### Data
***

Lemma version_call (k : Kernel) answer branch source published gates key :
  let s := root_slices k in
  let bit := default (published_target (sl_namespace s) source) published in
  core_ok s →
  (∀ stg : Staging, on_base s [] stg → view stg = s →
     txn_spec (Version.version_in branch source published) stg gates
       (λ fork stg', ∃ rs, on_base s rs stg' ∧ core_ok (view stg') ∧ version_staged s source bit key fork rs)) →
  ∃ k' e, transact encode_record k answer (Version.version_in branch source published) = Done (k', e) ∧
    core_ok (root_slices k') ∧ answers k k' e gates (version_done s source bit key k').
Proof using.
  intros s bit Hok Hspec.
  destruct (core_call encode_record k answer (Version.version_in branch source published) gates
    (λ fork rs _, version_staged s source bit key fork rs)) as (k' & e & Ht & Hok' & H);
    [apply version_closure|exact Hok|exact Hspec|].
  exists k', e. split; [done|]. split; [done|]. destruct e as [[[fork p]|[er| | | |]]|]; try done.
  destruct H as (Hg & rs & u & (r & -> & Hk & Hi) & _ & Hf). split; [done|]. split; [apply Hi|].
  by eapply fold_fork.
Qed.
End Fork.

(** ** STAGE *)

Definition stage_gates (s : Slices) (principal : PrincipalId) (from : Address) : list (Stage.StageError * Prop) :=
  let ns := sl_namespace s in
  [ (Stage.SourceNotRegistered, is_registered_document ns from = false);
    (Stage.NotAPrincipal, ∀ p, principals ns !! p ≠ Some principal);
    (Stage.NodeTierCrossOwner, ∃ p, principals ns !! p = Some principal ∧ is_registered_account ns p = false) ].

(** The base a draft of [surface] starts from: the surface, with what it holds now, if
    it is published; the base standing on a private one, if any. *)
Definition base_taken (s : Slices) (surface : Address) : option (Address * Nat * option Merge) :=
  if published_target (sl_namespace s) surface then Some (surface, count (contents s surface), None)
  else
    (λ b, (db_base b, db_extent b, Merge_from <$> db_merge b)) <$> draft_base (sl_arrangement s) surface.

Lemma base_taken_published s surface :
  core_ok s → match base_taken s surface with
    | Some (base, _, _) => published_target (sl_namespace s) base = true | None => True end.
Proof.
  intros Hok. unfold base_taken. destruct (published_target (sl_namespace s) surface) eqn:Hp; [done|].
  unfold draft_base. destruct (draft_bases _ !! surface) as [b|] eqn:Hb; cbn; [|done]. by eapply co_bases.
Qed.

Definition base_recorded (s : Slices) (surface draft : Address) (p : Seq) : option DraftBase :=
  match base_taken s surface with
  | Some (base, extent, merge) => Some (MkDraftBase base extent surface ((λ m, stamped m p) <$> merge))
  | None => draft_base (sl_arrangement s) draft
  end.

Definition base_records (s : Slices) (surface draft : Address) : list CoreRec :=
  match base_taken s surface with
  | Some (base, extent, merge) => [RecArrangement (DraftBaseRec draft base extent surface merge)]
  | None => []
  end.

Lemma recorded_taken {debug W R} `{WS : WorldState W R} `{HS : !HasSlices debug W R} (w : W) surface :
  Stage.recorded_base w surface = base_taken (slices w) surface.
Proof. unfold Stage.recorded_base, base_taken. change (m5 w) with (sl_arrangement (slices w)).
  by rewrite content_count_ok. Qed.

Lemma fold_draft debug s p r surface draft key s' :
  core_ok s → document_key (sl_namespace s) key → issued (sl_namespace s) key false draft r →
  fold_slices (debug := debug) s p
    ([RecNamespace r; RecArrangement (VersionSnapshot surface draft)] ++ base_records s surface draft) = Done s' →
  forked s s' p surface draft false ∧ draft_base (sl_arrangement s') draft = base_recorded s surface draft p ∧
  ∀ d, d ≠ draft → draft_base (sl_arrangement s') d = draft_base (sl_arrangement s) d.
Proof.
  intros Hok Hk Hi Hf. unfold fold_slices in Hf. rewrite fold_world_app in Hf. apply bind_inv in Hf as (s1 & H1 & H2).
  destruct (fold_fork debug s p r surface draft key false s1 Hok Hk Hi H1) as [[Hm Hst Hc He Hs] Hb].
  unfold base_records, base_recorded, draft_base in *. destruct (base_taken s surface) as [[[base extent] merge]|].
  - apply fold_one_arrangement in H2 as (arr & Ha & ->). unfold apply_m5 in Ha. injection Ha as <-.
    split; [by split|]. cbn [sl_arrangement draft_bases]. split; [by rewrite lookup_insert_eq|].
    intros d Hd. by rewrite lookup_insert_ne, Hb.
  - injection H2 as <-. by rewrite Hb.
Qed.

***

Return only the number of lines in the listing that contain the string "eapply".

2